>>

Lemma forEach_sweep dirname now names : forall s,
  exists s' ev,
    forEach names (delete_if_old dirname now) s = (Ok tt, s', ev)
    /\ Forall not_error_log ev
    /\ undeletable s' = undeletable s /\ unwritable s' = unwritable s
    /\ forall p f,
         files s' !! p = Some f <->
         files s !! p = Some f
         /\ ~ exists name, name ∈ names /\ Path.join (historyDir dirname) name = p
                /\ max_age_ms < now name - f_birthtime f /\ p ∉ undeletable s.
Proof.
  induction names as [|n r IH]; intros s.
  - exists s, []. cbv [forEach ret].
    split; [reflexivity|]. split; [constructor|]. split; [done|]. split; [done|].
    intros p f. split; [|by intros [H _]].
    intros H. split; [done|]. intros (name & Hin & _). by apply elem_of_nil in Hin.
  - destruct (delete_if_old_run dirname now n s) as (ev1 & Hev1 & Hrun).
    cbn [forEach]. cbv [bind]. rewrite Hrun.
    match goal with |- context [forEach r _ ?x] => set (s1 := x) in * end.
    destruct (IH s1) as (s' & ev2 & -> & Hev2 & Hu & Hw & Hfiles).
    exists s', (ev1 ++ ev2).
    assert (Hu1 : undeletable s1 = undeletable s)
      by (subst s1; repeat case_match; reflexivity).
    assert (Hw1 : unwritable s1 = unwritable s)
      by (subst s1; repeat case_match; reflexivity).
    assert (H1 : forall p f, files s1 !! p = Some f <->
              files s !! p = Some f
              /\ ~ (Path.join (historyDir dirname) n = p
                    /\ max_age_ms < now n - f_birthtime f /\ p ∉ undeletable s)).
    { intros p f. subst s1.
      destruct (files s !! Path.join (historyDir dirname) n) as [f0|] eqn:E.
      - destruct (max_age_ms <? now n - f_birthtime f0) eqn:Hold; simpl.
        + apply Z.ltb_lt in Hold.
          destruct (bool_decide_reflect (Path.join (historyDir dirname) n ∉ undeletable s))
            as [Hd|Hd]; simpl.
          * destruct (decide (Path.join (historyDir dirname) n = p)) as [<-|Hne].
            -- rewrite lookup_delete_eq. split; [discriminate|].
               intros [Hf Hnot]. rewrite E in Hf. simplify_eq. tauto.
            -- rewrite lookup_delete_ne by done. tauto.
          * split; [|tauto]. intros Hf. split; [done|]. intros (<- & _ & ?). tauto.
        + apply Z.ltb_ge in Hold. split; [|tauto]. intros Hf. split; [done|].
          intros (<- & ? & _). rewrite E in Hf. simplify_eq. lia.
      - split; [|tauto]. intros Hf. split; [done|]. intros (<- & _). congruence. }
    split; [reflexivity|]. split; [by apply Forall_app|].
    split; [congruence|]. split; [congruence|].
    intros p f. rewrite Hfiles, H1, Hu1. split.
    + intros [[Hf Hn] Hr]. split; [done|]. intros (name & Hin & Hrest).
      apply elem_of_cons in Hin as [->|Hin]; [tauto|]. apply Hr. eauto.
    + intros [Hf Hnot]. split; [split; [done|]|].
      * intros ?. apply Hnot. exists n. split; [by left|tauto].
      * intros (name & Hin & Hrest). apply Hnot. exists name. split; [by right|tauto].
Qed.

(** * The claims *)

(** ** C1: lazy expiry *)

(** C1.  What the code does with a record whose age exceeds the limit:
    the file is unlinked, but the turns just loaded stay in
    [chatHistory]; the request given to the model starts with them and
    the record written back holds them followed by the new turn.  (The
    specification has the request and the saved record start from an
    empty history.) *)
Theorem expired_turns_are_reused dirname w q s chatid query h t b n stream text :
  Obj.get "chatid" q = Some chatid -> chatid <> "" ->
  Obj.get "query" q = Some query -> is_clear_query query = false ->
  files s !! historyDir dirname = None ->
  files s !! history_path dirname chatid = Some (File (Json h t) b) ->
  stale (now_check w) (Some t) = true ->
  history_path dirname chatid ∉ undeletable s ->
  history_path dirname chatid ∉ unwritable s ->
  count_result w = Some n -> stream_result w = Some stream ->
  parseResult stream = Ok text ->
  let p := history_path dirname chatid in
  let request :=
    flatten h ++ [Text query] ++ getImageParts (Obj.rest ["query"; "chatid"] q) in
  let saved := Json (h ++ [(query, text)]) (now_save w) in
  gemini dirname w q s
  = (Ok (Response 200 (GenerateBody text chatid n)),
     FS.set_files (<[p := File saved (t_write w)]> (files s))
       (FS.add_dir (historyDir dirname) s),
     [EvMkdir (historyDir dirname); EvReadFile p; EvUnlink p;
      EvLog ("Deleted old chat history file: " +:+ chatid +:+ ".json");
      EvCountTokens request; EvLogTokens n; EvGenerate request;
      EvWriteFile p saved]).
Proof.
  intros Hc Hne Hq Hclear Hdir Hfile Hstale Hdel Hwr Hcount Hstream Hparse. cbv zeta.
  destruct chatid as [|c0 cr]; [congruence|].
  enter_handler. rewrite Hc, Hq. simpl. rewrite Hclear, Hdir. simpl.
  open_load. rewrite Hfile. simpl. rewrite stored_add_dir. unfold stored.
  rewrite Hfile. simpl. rewrite Hstale. simpl. rewrite Hfile.
  destruct (decide (_ ∈ undeletable s)) as [?|_]; [contradiction|]. simpl.
  rewrite Hcount. simpl. rewrite Hstream. simpl. rewrite Hparse. simpl.
  destruct (decide (_ ∈ unwritable s)) as [?|_]; [contradiction|]. simpl.
  rewrite lookup_delete_eq. simpl. unfold FS.set_files, FS.add_dir. simpl.
  rewrite insert_delete_eq. reflexivity.
Qed.

Lemma expired_turns_are_reused_witness :
  gemini Sample.dir Sample.w_late Sample.q_late Sample.disk1
  = (Ok (Response 200 (GenerateBody "yo" "c" 8)),
     FS.set_files
       (<[history_path Sample.dir "c" :=
            File (Json [("hi", "hello"); ("again", "yo")] 3700001) 3700002]>
          (files Sample.disk1)) Sample.disk1,
     [EvMkdir (historyDir Sample.dir);
      EvReadFile (history_path Sample.dir "c");
      EvUnlink (history_path Sample.dir "c");
      EvLog "Deleted old chat history file: c.json";
      EvCountTokens [Text "hi"; Text "hello"; Text "again"];
      EvLogTokens 8;
      EvGenerate [Text "hi"; Text "hello"; Text "again"];
      EvWriteFile (history_path Sample.dir "c")
        (Json [("hi", "hello"); ("again", "yo")] 3700001)]).
Proof.
  apply (expired_turns_are_reused Sample.dir Sample.w_late Sample.q_late
           Sample.disk1 "c" "again" [("hi", "hello")] 1001 1002 8 [Some "yo"] "yo");
    try reflexivity; try discriminate; vm_compute; set_solver.
Defined.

<<

* _Work task_: An exact copy of the lines above, from the one containing "destruct (decide (_ ∈ unwritable" through the one containing "1001 1002 8", is the whole of the answer.

* _Written answer_:
  destruct (decide (_ ∈ unwritable s)) as [?|_]; [contradiction|]. simpl.
  rewrite lookup_delete_eq. simpl. unfold FS.set_files, FS.add_dir. simpl.
  rewrite insert_delete_eq. reflexivity.
Qed.

Lemma expired_turns_are_reused_witness :
  gemini Sample.dir Sample.w_late Sample.q_late Sample.disk1
  = (Ok (Response 200 (GenerateBody "yo" "c" 8)),
     FS.set_files
       (<[history_path Sample.dir "c" :=
            File (Json [("hi", "hello"); ("again", "yo")] 3700001) 3700002]>
          (files Sample.disk1)) Sample.disk1,
     [EvMkdir (historyDir Sample.dir);
      EvReadFile (history_path Sample.dir "c");
      EvUnlink (history_path Sample.dir "c");
      EvLog "Deleted old chat history file: c.json";
      EvCountTokens [Text "hi"; Text "hello"; Text "again"];
      EvLogTokens 8;
      EvGenerate [Text "hi"; Text "hello"; Text "again"];
      EvWriteFile (history_path Sample.dir "c")
        (Json [("hi", "hello"); ("again", "yo")] 3700001)]).
Proof.
  apply (expired_turns_are_reused Sample.dir Sample.w_late Sample.q_late
           Sample.disk1 "c" "again" [("hi", "hello")] 1001 1002 8 [Some "yo"] "yo");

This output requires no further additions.